= Beginning of Section =

(** Pages [lo + i] to the last page of the data are filled, the others stay. *)
Lemma copy_data_loop_run fuel ms a data lo hi i m :
  user_ok m ms a -> 0 <= lo -> hi <= 2 ^ 27 -> (forall vpn, lo <= vpn < hi -> exists f, data_frame ms vpn f) ->
  Z.of_nat (length data) <= PAGE_SIZE * (hi - lo) -> lo + Z.of_nat i < hi ->
  (length data < (i + fuel) * 4096)%nat -> fuel <> 0%nat ->
  exists m', copy_data_loop fuel (page_table ms) data (Z.of_nat i * PAGE_SIZE) (lo + Z.of_nat i) m = Ret tt m' /\ user_step ms m m' /\
    forall vpn f, data_frame ms vpn f -> page m' f =
      if decide (lo + Z.of_nat i <= vpn /\ (vpn = lo + Z.of_nat i \/ (vpn - lo) * PAGE_SIZE < Z.of_nat (length data)))
      then write_page_bytes (page m f) (page_data data (Z.to_nat (vpn - lo))) else page m f.
Proof.
  intros Hu Hlo Hhi Hpages Hlen. revert i m Hu. induction fuel as [|fuel IH]; intros i m Hu Hi Hfuel Hf0; [done|].
  destruct (Hpages (lo + Z.of_nat i) ltac:(lia)) as [f Hf]. destruct (translate_data m ms a _ f (uo_ms _ _ _ Hu) (uo_framed _ _ _ Hu) Hf) as (pte & Et & Hp).
  destruct (data_frame_footprint _ _ _ Hf) as [Hfa _].
  assert (Esrc : slice data (Z.to_nat (Z.of_nat i * PAGE_SIZE)) (Z.to_nat (Z.min (Z.of_nat (length data)) (Z.of_nat i * PAGE_SIZE + PAGE_SIZE) - Z.of_nat i * PAGE_SIZE)) = page_data data i).
  { unfold page_data, slice. replace (Z.to_nat (Z.of_nat i * PAGE_SIZE)) with (i * 4096)%nat by (unfold PAGE_SIZE; lia).
    destruct (decide (Z.of_nat (length data) < Z.of_nat i * PAGE_SIZE + PAGE_SIZE)).
    - rewrite !take_ge; [done|rewrite length_drop; unfold PAGE_SIZE in *; lia..].
    - f_equal. unfold PAGE_SIZE in *; lia. }
  cbn [copy_data_loop]. unfold MemorySet_translate in Et. rewrite Esrc, (bind_Ret _ _ _ _ _ Et), bind_unwrap, bind_modify, Hp.
  set (p := write_page_bytes (page m f) (page_data data i)). set (m1 := set_page f p m).
  assert (Hst1 : user_step ms m m1).
  { apply set_page_user; [done|]. unfold p, write_page_bytes. rewrite length_words_of. pose proof (ms_len _ _ _ (uo_ms _ _ _ Hu)) as HL.
    rewrite Forall_forall in HL. by rewrite HL. }
  assert (Hpg : forall vpn g, data_frame ms vpn g -> page m1 g = if decide (vpn = lo + Z.of_nat i) then p else page m g).
  { intros vpn g Hg. case_decide as E.
    - subst vpn. rewrite (data_frame_fun m ms a _ g f Hu Hg Hf). apply page_set_eq.
    - apply page_set_ne. intros Efg. assert (g = f) by congruence. subst g. by apply E, (data_frame_inj m ms a _ _ f (uo_ms _ _ _ Hu)). }
  assert (Ei : Z.to_nat (lo + Z.of_nat i - lo) = i) by lia.
  destruct (Z.leb_spec (Z.of_nat (length data)) (Z.of_nat i * PAGE_SIZE + PAGE_SIZE)) as [Hstop|Hgo].
  - exists m1. split; [done|]. split; [done|]. intros vpn g Hg. rewrite (Hpg vpn g Hg). case_decide as E.
    + subst vpn. rewrite decide_True by (split; [lia|by left]). unfold p. rewrite Ei. by rewrite (data_frame_fun m ms a _ g f Hu Hg Hf).
    + rewrite decide_False; [done|]. unfold PAGE_SIZE in *. intros [? [?|?]]; lia.
  - destruct (IH (S i) m1) as (m2 & E2 & Hst2 & Hpg2).
    + by apply (user_step_ok ms m).
    + unfold PAGE_SIZE in *. lia.
    + lia.
    + unfold PAGE_SIZE in *. lia.
    + exists m2. unfold VirtPageNum.step. rewrite u64_small by lia.
      replace (Z.of_nat i * PAGE_SIZE + PAGE_SIZE) with (Z.of_nat (S i) * PAGE_SIZE) by lia.
      replace (lo + Z.of_nat i + 1) with (lo + Z.of_nat (S i)) by lia. split; [exact E2|]. split; [by apply (user_step_trans _ _ m1)|].
      intros vpn g Hg. rewrite (Hpg2 vpn g Hg), (Hpg vpn g Hg). unfold PAGE_SIZE in *.
      destruct (decide (vpn = lo + Z.of_nat i)) as [->|Hne].
      * rewrite decide_False by lia. rewrite decide_True by (split; [lia|by left]). unfold p. rewrite Ei.
        by rewrite (data_frame_fun m ms a _ g f Hu Hg Hf).
      * destruct (decide (lo + Z.of_nat i <= vpn /\ (vpn - lo) * 4096 < Z.of_nat (length data))) as [[? ?]|Hn].
        -- rewrite !decide_True by lia. done.
        -- rewrite !decide_False by lia. done.
Qed.
(* ===== verification/Exec.v ===== *)
(** Replacing a program: [ProcessControlBlock::new] and [exec] of
    [os/src/process/process.rs], the initial trap context of
    [os/src/trap/context.rs].

    The ELF parser is a parameter.  A string of the kernel is its bytes. *)
From S2P Require Import Prelude Address FrameAllocator PageTable UserBytes Pipe Pid MemorySet UserSpace UserMem ElfLoad Process Lifecycle.

Definition set_x11 (v : Z) (c : TrapContext) : TrapContext :=
  {| tx := <[11%nat := v]> (tx c); sstatus := sstatus c; sepc := sepc c;
     kernel_satp := kernel_satp c; kernel_sp := kernel_sp c; trap_handler := trap_handler c |}.

Section exec.
Context {T : Type} `{FrameAllocator T} (env : boot) (elf_parse : list Z -> option ElfFile).

(** [b_sstatus] is the status word whose previous mode is user. *)
Definition app_init_context (entry sp satp ksp handler : Z) : TrapContext :=
  {| tx := <[2%nat := sp]> (replicate 32 0); sstatus := b_sstatus env; sepc := entry;
     kernel_satp := satp; kernel_sp := ksp; trap_handler := handler |}.

(** ** The arguments on the new user stack *)

(** The references to the slots of [argv]. *)
Fixpoint argv_refs (token argv_base : Z) (l : list Z) : M (mem T) (list Z) :=
  match l with
  | [] => ret []
  | arg :: l =>
      let! r := translated_refmut token (u64 (argv_base + arg * 8)) in
      let! rs := argv_refs token argv_base l in
      ret (r :: rs)
  end.
(** [for c in args[i].as_bytes()] and the final zero. *)
Fixpoint push_bytes (token p : Z) (bs : list Z) : M (mem T) unit :=
  match bs with
  | [] => let! r := translated_refmut token p in modify (store_phys_byte r 0)
  | c :: bs =>
      let! r := translated_refmut token p in
      modify (store_phys_byte r c) ;;;
      push_bytes token (u64 (p + 1)) bs
  end.
Fixpoint push_args (token : Z) (argv : list Z) (i : Z) (args : list (list Z)) (user_sp : Z) : M (mem T) Z :=
  match args with
  | [] => ret user_sp
  | arg :: args =>
      let user_sp := u64 (user_sp - (Z.of_nat (length arg) + 1)) in
      let! r := index argv i in
      modify (store_phys r (le_bytes 8 user_sp)) ;;;
      push_bytes token user_sp arg ;;;
      push_args token argv (i + 1) args user_sp
  end.
(** Where [argv] is and the stack pointer below the strings. *)
Definition push_argv (token user_sp : Z) (args : list (list Z)) : M (mem T) (Z * Z) :=
  let argc := Z.of_nat (length args) in
  let user_sp := u64 (user_sp - (argc + 1) * 8) in
  let argv_base := user_sp in
  let! argv := argv_refs token argv_base (seqZ 0 (argc + 1)) in
  let! last := index argv argc in
  modify (store_phys last (le_bytes 8 0)) ;;;
  let! user_sp := push_args token argv 0 args user_sp in
  ret (argv_base, u64 (user_sp - user_sp mod 8)).

(** ** [exec] and [new] *)

Definition trap_cx_of (ms : MemorySet) : M (mem T) Z :=
  let! vpn := VirtPageNum.from_va TRAP_CONTEXT_va in
  let! o := MemorySet_translate ms vpn in
  let! pte := unwrap o in
  ret (PageTableEntry.ppn pte).

(** The assignment to [inner.memory_set] drops the old space. *)
Definition exec (self : nat) (elf_data : list Z) (args : list (list Z)) : M (kernel T) unit :=
  let! '(ms, user_sp, entry_point) := on_mem (from_elf elf_parse (b_strampoline env) elf_data) in
  let! ppn := on_mem (trap_cx_of ms) in
  let! '(argv_base, user_sp) := on_mem (push_argv (MemorySet_token ms) user_sp args) in
  let! b := deref self in
  on_mem (MemorySet_drop (memory_set (space b))) ;;;
  update self (fun b => set_space {| memory_set := ms; trap_cx_ppn := ppn; base_size := base_size (space b) |} b) ;;;
  let! k := get in
  let trap_cx := app_init_context entry_point user_sp (MemorySet_token (kernel_space k)) (KernelStack_top (pid b)) (b_trap_handler env) in
  let trap_cx := set_x11 argv_base (set_x10 (Z.of_nat (length args)) trap_cx) in
  modify (fun k => set_kmem (write_trap_cx ppn trap_cx (kmem k)) k).

(** [Arc::new] puts the block at a fresh identity. *)
Definition ProcessControlBlock_new (elf_data : list Z) : M (kernel T) nat :=
  let! '(ms, user_sp, entry_point) := on_mem (from_elf elf_parse (b_strampoline env) elf_data) in
  let! ppn := on_mem (trap_cx_of ms) in
  let! pid_handle := on_pids pid_alloc in
  let! k := get in
  let! ks := on_mem (KernelStack_new pid_handle (kernel_space k)) in
  modify (set_kernel_space ks) ;;;
  let kernel_stack_top := KernelStack_top pid_handle in
  let block :=
    {| pid := pid_handle;
       sched := {| process_status := Ready; process_cx := goto_trap_return (b_trap_return env) kernel_stack_top;
                   priority := 0; time_slice_used := 0; time_slice_limit := MLFQ_BASE_TIME_SLICE |};
       space := {| memory_set := ms; trap_cx_ppn := ppn; base_size := user_sp |};
       family := {| parent := None; children := []; exit_code := 0 |};
       fd_table := [Some Stdin; Some Stdout; Some Stderr];
       sigs := {| signals := 0; signal_mask := 0; handling_sig := -1; signal_actions := SignalActions_default;
                  killed := false; frozen := false; trap_ctx_backup := None |} |} in
  let! k := get in
  let new := fresh (dom (heap k)) in
  modify (fun k => set_heap (<[new := block]> (heap k)) k) ;;;
  modify (fun k => set_kmem (write_trap_cx ppn
    (app_init_context entry_point user_sp (MemorySet_token (kernel_space k)) kernel_stack_top (b_trap_handler env)) (kmem k)) k) ;;;
  ret new.
End exec.
Lemma tree_inv_run p c qs :
  t_running t = None -> fetch_queues (ready_queues (t_manager t)) = Some (p, qs) ->
  t_cores t !! p = Some c -> tree_inv (t_run p c qs).
Proof.
  intros Hr Hf Hc. destruct (fetch_queues_perm _ _ _ Hf) as [HQ Hlen].
  pose proof (ti_nodup t Hi) as Hnd. unfold t_queue in Hnd. rewrite HQ in Hnd.
  apply NoDup_cons in Hnd as [Hpq Hnd].
  assert (Hst : c_status c = Ready).
  { destruct (proj1 (ti_queue t Hi p)) as (e & He & Hs); [unfold t_queue; rewrite HQ; constructor|congruence]. }
  destruct (ti_manager t Hi) as [Hl1 Hl2 Hl3].
  apply (tree_inv_relabel p c); try done; try congruence.
  - exact (ti_slice t Hi p c Hc).
  - split; cbn; [by rewrite Hlen|done|done].
  - apply (only_first_fetch _ p); [apply (ti_levels t Hi)|done].
  - intros x. cbn. unfold t_queue. rewrite HQ, elem_of_cons. split.
    + intros Hx. right. split; [by intros ->|by right].
    + intros [[_ ?]|[? [?|?]]]; done.
  - intros x. rewrite Hr. split; [intros [= <-]; by left|]. intros [[-> _]|[_ ?]]; done.
Qed.

Definition dead (c : core) : core := with_status Zombie (with_children [] c).
Definition t_exit (p : nat) (c ci : core) : tree :=
  {| t_cores := <[p := dead c]> (<[t_init t := with_children (c_children ci ++ c_children c) ci]> (t_cores t));
     t_init := t_init t; t_manager := t_manager t; t_map := delete (c_pid c) (t_map t);
     t_running := None; t_pids := t_pids t |}.
(* ===== verification/BlockCache.v ===== *)
(** The block cache of the file system: [components/src/micro_fs/block_cache.rs],
    the device trait of [block_dev.rs] and the device of [micro-fs-fuse/src/main.rs].

    A cached block is an object behind an [Arc<Mutex<_>>]; the code always takes
    the lock in the statement that gets the [Arc] and drops both together, so one
    list, [held], stands for the outstanding references and the taken locks.
    What the cache promises to the file system is the class [BlockStoreLaws]: an
    array of blocks, of which distinct ones can be open at a time. *)
From S2P Require Import Prelude.

Definition BLOCK_SZ : Z := 512.
Definition block_size : nat := 512.
Record block_ok (b : list Z) : Prop := { blk_len : length b = block_size; blk_bytes : is_bytes b }.

(** ** Devices *)

Class BlockDevice (D : Type) := {
  read_block : Z -> M D (list Z);
  write_block : Z -> list Z -> M D unit;
}.

(** What the trait documents: a block that is written is what is read back, and
    no other block changes. *)
Class BlockDeviceLaws (D : Type) `{BlockDevice D} := {
  dev_blocks : D -> Z;
  dev_data : D -> Z -> list Z;
  dev_ok : D -> Prop;
  dev_data_ok d id : dev_ok d -> 0 <= id < dev_blocks d -> block_ok (dev_data d id);
  dev_read d id : dev_ok d -> 0 <= id < dev_blocks d -> read_block id d = Ret (dev_data d id) d;
  dev_write d id b : dev_ok d -> 0 <= id < dev_blocks d -> block_ok b ->
    exists d', write_block id b d = Ret tt d' /\ dev_ok d' /\ dev_blocks d' = dev_blocks d /\
      forall j, 0 <= j < dev_blocks d -> dev_data d' j = if j =? id then b else dev_data d j;
}.

(** A file used as a disk image: its bytes.  A read at the end is short, a write
    past the end fills the gap with zeros. *)
Definition BlockFile : Type := list Z.
Definition BlockFile_read_block (block_id : Z) : M BlockFile (list Z) :=
  fun file =>
    let buf := slice file (Z.to_nat (u64 (block_id * BLOCK_SZ))) block_size in
    (assert (length buf =? block_size)%nat ;;; ret buf) file.
Definition BlockFile_write_block (block_id : Z) (buf : list Z) : M BlockFile unit :=
  let pos := Z.to_nat (u64 (block_id * BLOCK_SZ)) in
  modify (fun file => splice (file ++ replicate (pos - length file) 0) pos buf) ;;;
  assert (length buf =? block_size)%nat.
#[export] Instance BlockFile_device : BlockDevice BlockFile := {
  read_block := BlockFile_read_block; write_block := BlockFile_write_block;
}.

(** ** Cached blocks *)

Definition BLOCK_CACHE_SIZE : nat := 16.

Record BlockCache := { cache : list Z; block_id : Z; modified : bool }.

(** Values that live in a block: their size and bytes.  [encode] may leave out
    trailing padding, which a write through a reference does not touch. *)
Record pod (T : Type) := {
  size_of : nat;
  decode : list Z -> option T;
  encode : T -> list Z;
}.
Arguments size_of {T} _. Arguments decode {T} _ _. Arguments encode {T} _ _.
Definition pod_bytes (n : nat) : pod (list Z) := {| size_of := n; decode := Some; encode := id |}.

Section access.
Context {S T V : Type} (P : pod T).

Definition ref_at (self : BlockCache) (offset : Z) : M S T :=
  assert (offset + Z.of_nat (size_of P) <=? BLOCK_SZ) ;;;
  match decode P (slice (cache self) (Z.to_nat offset) (size_of P)) with
  | Some t => ret t
  | None => fail Invalid
  end.

(** [read] and [modify]: the closure gets the value and, for [modify], leaves a new one. *)
Definition BlockCache_read (self : BlockCache) (offset : Z) (f : T -> M S V) : M S V :=
  let! t := ref_at self offset in f t.
Definition BlockCache_modify (self : BlockCache) (offset : Z) (f : T -> M S (V * T)) : M S (V * BlockCache) :=
  let! t := ref_at self offset in
  let! '(v, t') := f t in
  ret (v, {| cache := splice (cache self) (Z.to_nat offset) (encode P t'); block_id := block_id self;
             modified := true |}).
End access.
(** The loop over the blocks behind [indirect3]. *)
Fixpoint grow3 (fuel : nat) (a0 b0 c0 a1 b1 c1 : Z) (indirect3 src : list Z) : M St (list Z * list Z) :=
  if (a0 <? a1) || (a0 =? a1) && (b0 <? b1) || (a0 =? a1) && (b0 =? b1) && (c0 <? c1) then
    match fuel with
    | O => fail Fuel
    | S fuel =>
        let! '(indirect3, src) :=
          if b0 =? 0 then
            let! '(x, src) := next src in
            let! indirect3 := index_set indirect3 a0 x in
            ret (indirect3, src)
          else ret (indirect3, src) in
        let! id := index indirect3 a0 in
        let! '(b0, c0, src) := modify_in IndirectBlock id 0 (fun indirect2 =>
          let! '(indirect2, src) :=
            if c0 =? 0 then
              let! '(x, src) := next src in
              let! indirect2 := index_set indirect2 b0 x in
              ret (indirect2, src)
            else ret (indirect2, src) in
          let! id := index indirect2 b0 in
          let! src := modify_in IndirectBlock id 0 (fun indirect1 =>
            let! '(x, src) := next src in
            let! indirect1 := index_set indirect1 c0 x in
            ret (src, indirect1)) in
          let '(b0, c0) := if c0 + 1 =? INODE_INDIRECT1_COUNT then (b0 + 1, 0) else (b0, c0 + 1) in
          ret (b0, c0, src, indirect2)) in
        let '(a0, b0) := if b0 =? INODE_INDIRECT2_COUNT then (a0 + 1, 0) else (a0, b0) in
        grow3 fuel a0 b0 c0 a1 b1 c1 indirect3 src
    end
  else ret (indirect3, src).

= End of Section =

→ **ASSIGNMENT**:
From the line containing "#[export] Instance BlockFile_device" down to the line containing "(P : pod T)." in the material above, reproduce every line exactly, including the two end lines.

→ **PROBLEM SOLUTION**:
#[export] Instance BlockFile_device : BlockDevice BlockFile := {
  read_block := BlockFile_read_block; write_block := BlockFile_write_block;
}.

(** ** Cached blocks *)

Definition BLOCK_CACHE_SIZE : nat := 16.

Record BlockCache := { cache : list Z; block_id : Z; modified : bool }.

(** Values that live in a block: their size and bytes.  [encode] may leave out
    trailing padding, which a write through a reference does not touch. *)
Record pod (T : Type) := {
  size_of : nat;
  decode : list Z -> option T;
  encode : T -> list Z;
}.
Arguments size_of {T} _. Arguments decode {T} _ _. Arguments encode {T} _ _.
Definition pod_bytes (n : nat) : pod (list Z) := {| size_of := n; decode := Some; encode := id |}.

Section access.
Context {S T V : Type} (P : pod T).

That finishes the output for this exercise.